2 Am 01.08.2013 hat Prof. Weiler in einem Interview mit der „Welt“ auf die Frage, ob er schon einmal aus einem Werk zitiert habe, das er nicht in der Hand gehalten habe, übrigens geantwortet: „Ich glaube, das habe ich nicht getan. Der Punkt ist, dass man das beim Zitieren angeben müsste.“ Drei Monate später spielte es für ihn keine Rolle mehr, dass der Verfasser in einer im oberen zweistelligen Bereich anzusiedelnden Anzahl von Fällen gegen dieses – diesem auch selbst bekannte – Prinzip verstoßen hat. (Dessen öffentliche Beteuerung, seine Arbeit „nach bestem Wissen und Gewissen“ verfasst zu haben, erweist sich somit auch als klassische Schutzbehauptung: Hätte er das tatsächlich getan, gäbe es diese Dokumentation nicht; es ist sogar verhältnismäßig einfach, formal einwandfreie wissenschaftliche Arbeiten zu verfassen.)
3 Dem WDR wurde Ende Juli 2014 auf Anfrage Einblick in das Gutachten verwehrt.

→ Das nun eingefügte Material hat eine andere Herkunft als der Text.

(* ===== verification/LispHeap.v ===== *)
(** * The heap of the Lisp interpreter (kernel/minilisp.c): objects and the collector

    Objects live at byte addresses; a space is a range of addresses.  A load from an
    address that holds no object, or of a member that the object does not have, stops
    the model ([FNull]).  The collector is Cheney's: [forward] copies an object behind
    [scan2] and leaves a tombstone, the loop forwards the members of the objects between
    [scan1] and [scan2]. *)

From stdpp Require Import strings pretty.
From S2P Require Import Prelude.

(** ** Objects *)

Abbreviation ptr := Z.

Definition NULL : ptr := 0.

(** The addresses of the static objects, below every heap. *)
Definition True_ : ptr := 8.
Definition Nil : ptr := 48.
Definition Dot : ptr := 88.
Definition Cparen : ptr := 128.
Definition HEAP_BASE : ptr := 168.

(** The C functions behind the primitives. *)
Inductive PRIMITIVE :=
| prim_quote | prim_cons | prim_car | prim_cdr | prim_setq | prim_setcar | prim_while | prim_gensym
| prim_plus | prim_minus | prim_lt | prim_define | prim_defun | prim_defmacro | prim_macroexpand
| prim_lambda | prim_if | prim_num_eq | prim_eq | prim_println | prim_panic | prim_sleep.

#[export] Instance PRIMITIVE_eq_dec : EqDecision PRIMITIVE.
Proof. solve_decision. Defined.

Inductive CONST := CTrue | CNil | CDot | CCparen.

#[export] Instance CONST_eq_dec : EqDecision CONST.
Proof. solve_decision. Defined.

(** The type tag and the members of the union.  The static objects have a zeroed union,
    whose first two words the code may read and write as a cell. *)
Inductive value :=
| TINT (value : Z)
| TCELL (car cdr : ptr)
| TSYMBOL (name : string)
| TPRIMITIVE (fn : PRIMITIVE)
| TFUNCTION (params body env : ptr)
| TMACRO (params body env : ptr)
| TENV (vars up : ptr)
| TMOVED (moved : ptr)
| TCONST (c : CONST) (car cdr : ptr).

Record Obj := mkObj { size : Z; val : value }.

#[export] Instance value_eq_dec : EqDecision value.
Proof. solve_decision. Defined.

#[export] Instance Obj_eq_dec : EqDecision Obj.
Proof. solve_decision. Defined.

(** ** The store and the two scan pointers *)

Record GC := mkGc { Mem : gmap Z Obj; scan1 : ptr; scan2 : ptr }.

Definition load (p : ptr) : St GC Obj := fun g =>
  match Mem g !! p with Some o => Ok (o, g) | None => Err FNull end.
Definition store (p : ptr) (o : Obj) : St GC unit :=
  modify (fun g => mkGc (<[p := o]> (Mem g)) (scan1 g) (scan2 g)).
Definition set_scan1 (p : ptr) : St GC unit := modify (fun g => mkGc (Mem g) p (scan2 g)).
Definition set_scan2 (p : ptr) : St GC unit := modify (fun g => mkGc (Mem g) (scan1 g) p).

(** ** The collector *)

(** [from] and [memory_size] are [block->from_space] and [block->memory_size]. *)
Definition forward (from memory_size : Z) (obj : ptr) : St GC ptr :=
  let offset := obj - from in
  if (offset <? 0) || (memory_size <=? offset) then mret obj else
  o ← load obj;
  match val o with
  | TMOVED moved => mret moved
  | _ =>
      newloc ← gets scan2;
      store newloc o;;
      scan2 ← gets scan2;
      set_scan2 (scan2 + size o);;
      store obj (mkObj (size o) (TMOVED newloc));;
      mret newloc
  end.

(** [for (int i = 1; frame[i] != ROOT_END; i++) if (frame[i]) frame[i] = forward(frame[i]);] *)
Fixpoint forward_frame (from memory_size : Z) (frame : list ptr) : St GC (list ptr) :=
  match frame with
  | [] => mret []
  | p :: frame =>
      p ← (if p =? NULL then mret p else forward from memory_size p);
      frame ← forward_frame from memory_size frame;
      mret (p :: frame)
  end.

(** The loop over the linked frames. *)
Fixpoint forward_frames (from memory_size : Z) (root : list (list ptr)) : St GC (list (list ptr)) :=
  match root with
  | [] => mret []
  | frame :: root =>
      frame ← forward_frame from memory_size frame;
      root ← forward_frames from memory_size root;
      mret (frame :: root)
  end.

(** The members that hold pointers, and an object with other ones. *)
Definition members (v : value) : list ptr :=
  match v with
  | TCELL a b => [a; b]
  | TFUNCTION p b e | TMACRO p b e => [p; b; e]
  | TENV v u => [v; u]
  | _ => []
  end.

Definition with_members (l : list ptr) (v : value) : value :=
  match v, l with
  | TCELL _ _, [a; b] => TCELL a b
  | TFUNCTION _ _ _, [p; b; e] => TFUNCTION p b e
  | TMACRO _ _ _, [p; b; e] => TMACRO p b e
  | TENV _ _, [a; b] => TENV a b
  | v, _ => v
  end.

(** [scan1->m = forward(scan1->m)] for the member with the number [i]. *)
Definition forward_member (from memory_size : Z) (i : nat) : St GC unit :=
  s ← gets scan1;
  o ← load s;
  match members (val o) !! i with
  | None => fail FNull
  | Some p =>
      p ← forward from memory_size p;
      o ← load s;
      store s (mkObj (size o) (with_members (<[i := p]> (members (val o))) (val o)))
  end.

(** The [switch] on [scan1->type]. *)
Definition scan_object (from memory_size : Z) : St GC unit :=
  s ← gets scan1;
  o ← load s;
  match val o with
  | TINT _ | TSYMBOL _ | TPRIMITIVE _ => mret tt
  | TCELL _ _ | TENV _ _ => forward_member from memory_size 0;; forward_member from memory_size 1
  | TFUNCTION _ _ _ | TMACRO _ _ _ =>
      forward_member from memory_size 0;; forward_member from memory_size 1;; forward_member from memory_size 2
  | TMOVED _ | TCONST _ _ _ => panic
  end.

(** [while (scan1 < scan2)] *)
Fixpoint scan_loop (fuel : nat) (from memory_size : Z) : St GC unit :=
  s1 ← gets scan1;
  s2 ← gets scan2;
  if s1 <? s2 then
    match fuel with
    | O => fail FFuel
    | S fuel =>
        scan_object from memory_size;;
        s1 ← gets scan1;
        o ← load s1;
        set_scan1 (s1 + size o);;
        scan_loop fuel from memory_size
    end
  else mret tt.

(** ** The allocator's block *)

Record ALLOC_BLOCK := mkBlock {
  memory : ptr;
  from_space : ptr;
  mem_nused : Z;
  cur_heap : ptr;
  next_heap : ptr;
  memory_size : Z;
  gc_running : bool;
  debug_gc : bool;
  always_gc : bool;
  Symbols : ptr
}.

(** What the interpreter shares with the outside: the terminal in both directions, the
    times it slept, and the counter of [gensym]. *)
Record WORLD := mkWorld { Input : string; Output : string; Slept : list Z; GensymCount : Z }.

(** The block, the store, and the root frames on the C stack, innermost first. *)
Record LISP := mkLisp { Block : ALLOC_BLOCK; Heap : GC; Roots : list (list ptr); World : WORLD }.

Definition on_heap {A} (m : St GC A) : St LISP A := fun l =>
  match m (Heap l) with Ok (a, h) => Ok (a, mkLisp (Block l) h (Roots l) (World l)) | Err e => Err e end.
Definition set_Block (f : ALLOC_BLOCK -> ALLOC_BLOCK) : St LISP unit :=
  modify (fun l => mkLisp (f (Block l)) (Heap l) (Roots l) (World l)).
Definition set_Roots (r : list (list ptr)) : St LISP unit :=
  modify (fun l => mkLisp (Block l) (Heap l) r (World l)).

Definition with_gc_running b (k : ALLOC_BLOCK) := mkBlock (memory k) (from_space k) (mem_nused k) (cur_heap k) (next_heap k)
  (memory_size k) b (debug_gc k) (always_gc k) (Symbols k).
Definition with_mem_nused n (k : ALLOC_BLOCK) := mkBlock (memory k) (from_space k) n (cur_heap k) (next_heap k)
  (memory_size k) (gc_running k) (debug_gc k) (always_gc k) (Symbols k).
Definition with_Symbols p (k : ALLOC_BLOCK) := mkBlock (memory k) (from_space k) (mem_nused k) (cur_heap k) (next_heap k)
  (memory_size k) (gc_running k) (debug_gc k) (always_gc k) p.
(** [from_space = memory; memory = next_heap; next_heap = cur_heap; cur_heap = memory] *)
Definition swap_heaps (k : ALLOC_BLOCK) := mkBlock (next_heap k) (memory k) (mem_nused k) (next_heap k) (cur_heap k)
  (memory_size k) (gc_running k) (debug_gc k) (always_gc k) (Symbols k).

Definition set_World (f : WORLD -> WORLD) : St LISP unit :=
  modify (fun l => mkLisp (Block l) (Heap l) (Roots l) (f (World l))).
Definition with_Output o (w : WORLD) := mkWorld (Input w) o (Slept w) (GensymCount w).

(** ** Output *)

(** The loop ends when the serial line has taken every byte. *)
Definition write (buf : string) : St LISP unit := set_World (fun w => with_Output (Output w +:+ buf) w).

(** [char buff[100]] *)
Definition lisp_printf (s : string) : St LISP unit := write (String.substring 0 99 s).

Definition newline : string := String (Ascii.ascii_of_nat 10) EmptyString.

Definition gc_message (nused old_nused : Z) : string :=
  "GC: " +:+ pretty nused +:+ " bytes out of " +:+ pretty old_nused +:+ " bytes copied." +:+ newline.

(** At most one object is scanned for every byte in use. *)
Definition gc : St LISP unit :=
  b ← gets Block;
  assert (negb (gc_running b));;
  set_Block (with_gc_running true);;
  set_Block swap_heaps;;
  b ← gets Block;
  on_heap (set_scan2 (memory b));;
  on_heap (set_scan1 (memory b));;
  (* forward_root_objects *)
  symbols ← on_heap (forward (from_space b) (memory_size b) (Symbols b));
  set_Block (with_Symbols symbols);;
  root ← gets Roots;
  root ← on_heap (forward_frames (from_space b) (memory_size b) root);
  set_Roots root;;
  on_heap (scan_loop (Z.to_nat (mem_nused b)) (from_space b) (memory_size b));;
  let old_nused := mem_nused b in
  s1 ← gets (fun l => scan1 (Heap l));
  set_Block (with_mem_nused (s1 - memory b));;
  (if debug_gc b then lisp_printf (gc_message (s1 - memory b) old_nused) else mret tt);;
  set_Block (with_gc_running false).

(** ** Allocation *)

Definition roundup (var size : Z) : Z := Z.land (w64 (var + size - 1)) (Z.lxor (size - 1) max64).

Definition POINTER_SIZE : Z := 8.
(** [offsetof(Obj, value)] *)
Definition VALUE_OFFSET : Z := 8.

Definition object_size (size : Z) : Z :=
  let size := roundup size POINTER_SIZE in
  let size := w64 (size + VALUE_OFFSET) in
  roundup size POINTER_SIZE.

(** The new object has the type and, until the caller has stored them, the members [v]. *)
Definition alloc (v : value) (size : Z) : St LISP ptr :=
  let size := object_size size in
  b ← gets Block;
  (if always_gc b && negb (gc_running b) then gc else mret tt);;
  b ← gets Block;
  (if negb (always_gc b) && (memory_size b <? w64 (mem_nused b + size)) then gc else mret tt);;
  b ← gets Block;
  (if memory_size b <? w64 (mem_nused b + size) then fail FMemory else mret tt);;
  let obj := memory b + mem_nused b in
  on_heap (store obj (mkObj size v));;
  set_Block (fun b => with_mem_nused (w64 (mem_nused b + size)) b);;
  mret obj.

4 Die Anmerkung Weilers, „durch die Methode der digitalen Auswertung, mit der Plagiatsjäger häufig vorgingen, gehe leicht der Kontext verloren. Dieser sei jedoch wichtig sei [sic], um beurteilen zu können, ob es sich tatsächlich um die Übernahme geistigen Eigentums ohne Kennzeichnung handle“, geht fehl: Abgesehen davon, dass ich die hier dokumentierten Stellen nicht durch einen softwaregestützten Textvergleich gefunden und ohne nähere Prüfung publiziert habe – wie implizit unterstellt –, ist z.B. bei der genannten Stelle für den Leser nicht einmal zu erahnen, dass der Verfasser a) Ausführungen Kösers nur etwas umschreibt und b) ihm die englischsprachige Originalliteratur wahrscheinlich gar nicht vorliegt. Wenn eine solche Stelle dadurch entschuldigt wird, dass er die Quelle Köser für eine Aussage, die mit den angeführten Autoren Bingham / Powell gar nichts zu tun hat, mit einer anderen Seitenzahl im Umfeld nennt, erteilt man für diese Klasse von Fällen einen Freibrief zum Abschreiben.